WORK TASK: Every entry is to be printed again precisely as given.

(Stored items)
(* ===== verification/GeoSamples.v ===== *)
(** * Concrete instances of the interfaces of geonet

    A heap that returns the first of the least elements, an allocator that takes the least
    number that is free of all in use, and packets that have only a length, a lifetime and
    an identifier: the interfaces have implementations. *)

From Stdlib Require Import ZArith Lia.
From stdpp Require Import prelude gmap.
From S2P Require Import Prelude GeoSerial GeoHeaders SoftState CbfBuffer.

Open Scope Z_scope.

(** * A concrete heap *)

(** The first element of the list of handles with the smallest expiry. *)
Definition least_handle {K} (l : list (nat * (Z * K))) : option (nat * Z) :=
  foldr (fun '(i, (e, _)) best =>
    match best with
    | Some (j, e') => if e' <? e then Some (j, e') else Some (i, e)
    | None => Some (i, e)
    end) None l.

#[local] Instance sample_heap {K} `{Countable K} : HeapTop K :=
  fun h => fst <$> least_handle (map_to_list h).

Lemma least_handle_spec {K} (l : list (nat * (Z * K))) :
  match least_handle l with
  | None => l = []
  | Some (i, e) => (exists k, (i, (e, k)) ∈ l) /\ forall j e' k, (j, (e', k)) ∈ l -> e <= e'
  end.
Proof.
  induction l as [|[i [e k]] l IH]; [done|]. simpl. destruct (least_handle l) as [[j e']|].
  - destruct IH as [[k' Hj] Hmin]. destruct (Z.ltb_spec e' e).
    + split; [exists k'; set_solver|]. intros j0 e0 k0 [Hj0|Hj0]%elem_of_cons; [|by eapply Hmin].
      simplify_eq. lia.
    + split; [exists k; set_solver|]. intros j0 e0 k0 [Hj0|Hj0]%elem_of_cons; [simplify_eq; lia|].
      apply Hmin in Hj0. lia.
  - subst l. split; [exists k; set_solver|]. intros j0 e0 k0 Hj. 
    apply list_elem_of_singleton in Hj. simplify_eq. lia.
Qed.

#[local] Instance sample_heap_ok {K} `{Countable K} : HeapTopOk K sample_heap.
Proof.
  split.
  - intros h Hh. unfold heap_top, sample_heap in Hh.
    pose proof (least_handle_spec (map_to_list h)) as Hs.
    destruct (least_handle (map_to_list h)); [done|]. by apply map_to_list_empty_iff.
  - intros h i Hh. unfold heap_top, sample_heap in Hh.
    pose proof (least_handle_spec (map_to_list h)) as Hs.
    destruct (least_handle (map_to_list h)) as [[j e]|]; [|done]. simplify_eq/=.
    destruct Hs as [[k Hk%elem_of_map_to_list] Hmin]. exists e, k. split; [done|].
    intros j' e' k' Hj. apply (Hmin j' e' k'). by apply elem_of_map_to_list.
Qed.

(** * An allocator *)

#[local] Instance sample_alloc : Allocator := fun nodes => S (foldr Nat.max 0%nat nodes).

#[local] Instance sample_alloc_ok : AllocatorOk sample_alloc.
Proof.
  intros nodes. unfold alloc, sample_alloc.
  assert (forall n, n ∈ nodes -> (n <= foldr Nat.max 0 nodes)%nat) as Hle.
  { induction nodes as [|m nodes IH]; simpl; [set_solver|]. intros n [->|Hn]%elem_of_cons; [lia|].
    specialize (IH n Hn). lia. }
  intros Hin. specialize (Hle _ Hin). lia.
Qed.

(** * Packets *)

Record SamplePacket := mk_SamplePacket {
  sample_length : Z;
  sample_lifetime : Z;
  sample_identifier : CbfPacketIdentifier;
}.

#[local] Instance sample_cbf_data : CbfData := {|
  cbf_packet := SamplePacket;
  cbf_length p := sample_length p mod 2 ^ 32;
  cbf_reduce_lifetime d p :=
    (sample_lifetime p - d, mk_SamplePacket (sample_length p) (sample_lifetime p - d) (sample_identifier p));
  identifier := sample_identifier;
|}.

#[local] Instance sample_cbf_data_ok : CbfDataOk sample_cbf_data.
Proof.
  split; try done. intros p. cbn [cbf_length sample_cbf_data].
  apply Z.mod_pos_bound. lia.
Qed.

FINISHED EXERCISE:
(* ===== verification/GeoSamples.v ===== *)
(** * Concrete instances of the interfaces of geonet

    A heap that returns the first of the least elements, an allocator that takes the least
    number that is free of all in use, and packets that have only a length, a lifetime and
    an identifier: the interfaces have implementations. *)

From Stdlib Require Import ZArith Lia.
From stdpp Require Import prelude gmap.
From S2P Require Import Prelude GeoSerial GeoHeaders SoftState CbfBuffer.

Open Scope Z_scope.

(** * A concrete heap *)

(** The first element of the list of handles with the smallest expiry. *)
Definition least_handle {K} (l : list (nat * (Z * K))) : option (nat * Z) :=
  foldr (fun '(i, (e, _)) best =>
    match best with
    | Some (j, e') => if e' <? e then Some (j, e') else Some (i, e)
    | None => Some (i, e)
    end) None l.

#[local] Instance sample_heap {K} `{Countable K} : HeapTop K :=
  fun h => fst <$> least_handle (map_to_list h).

Lemma least_handle_spec {K} (l : list (nat * (Z * K))) :
  match least_handle l with
  | None => l = []
  | Some (i, e) => (exists k, (i, (e, k)) ∈ l) /\ forall j e' k, (j, (e', k)) ∈ l -> e <= e'
  end.
Proof.
  induction l as [|[i [e k]] l IH]; [done|]. simpl. destruct (least_handle l) as [[j e']|].
  - destruct IH as [[k' Hj] Hmin]. destruct (Z.ltb_spec e' e).
    + split; [exists k'; set_solver|]. intros j0 e0 k0 [Hj0|Hj0]%elem_of_cons; [|by eapply Hmin].
      simplify_eq. lia.
    + split; [exists k; set_solver|]. intros j0 e0 k0 [Hj0|Hj0]%elem_of_cons; [simplify_eq; lia|].
      apply Hmin in Hj0. lia.
  - subst l. split; [exists k; set_solver|]. intros j0 e0 k0 Hj. 
    apply list_elem_of_singleton in Hj. simplify_eq. lia.
Qed.

#[local] Instance sample_heap_ok {K} `{Countable K} : HeapTopOk K sample_heap.
Proof.
  split.
  - intros h Hh. unfold heap_top, sample_heap in Hh.
    pose proof (least_handle_spec (map_to_list h)) as Hs.
    destruct (least_handle (map_to_list h)); [done|]. by apply map_to_list_empty_iff.
  - intros h i Hh. unfold heap_top, sample_heap in Hh.
    pose proof (least_handle_spec (map_to_list h)) as Hs.
    destruct (least_handle (map_to_list h)) as [[j e]|]; [|done]. simplify_eq/=.
    destruct Hs as [[k Hk%elem_of_map_to_list] Hmin]. exists e, k. split; [done|].
    intros j' e' k' Hj. apply (Hmin j' e' k'). by apply elem_of_map_to_list.
Qed.

(** * An allocator *)

#[local] Instance sample_alloc : Allocator := fun nodes => S (foldr Nat.max 0%nat nodes).

#[local] Instance sample_alloc_ok : AllocatorOk sample_alloc.
Proof.
  intros nodes. unfold alloc, sample_alloc.
  assert (forall n, n ∈ nodes -> (n <= foldr Nat.max 0 nodes)%nat) as Hle.
  { induction nodes as [|m nodes IH]; simpl; [set_solver|]. intros n [->|Hn]%elem_of_cons; [lia|].
    specialize (IH n Hn). lia. }
  intros Hin. specialize (Hle _ Hin). lia.
Qed.

(** * Packets *)

Record SamplePacket := mk_SamplePacket {
  sample_length : Z;
  sample_lifetime : Z;
  sample_identifier : CbfPacketIdentifier;
}.

#[local] Instance sample_cbf_data : CbfData := {|
  cbf_packet := SamplePacket;
  cbf_length p := sample_length p mod 2 ^ 32;
  cbf_reduce_lifetime d p :=
    (sample_lifetime p - d, mk_SamplePacket (sample_length p) (sample_lifetime p - d) (sample_identifier p));
  identifier := sample_identifier;
|}.

#[local] Instance sample_cbf_data_ok : CbfDataOk sample_cbf_data.
Proof.
  split; try done. intros p. cbn [cbf_length sample_cbf_data].
  apply Z.mod_pos_bound. lia.
Qed.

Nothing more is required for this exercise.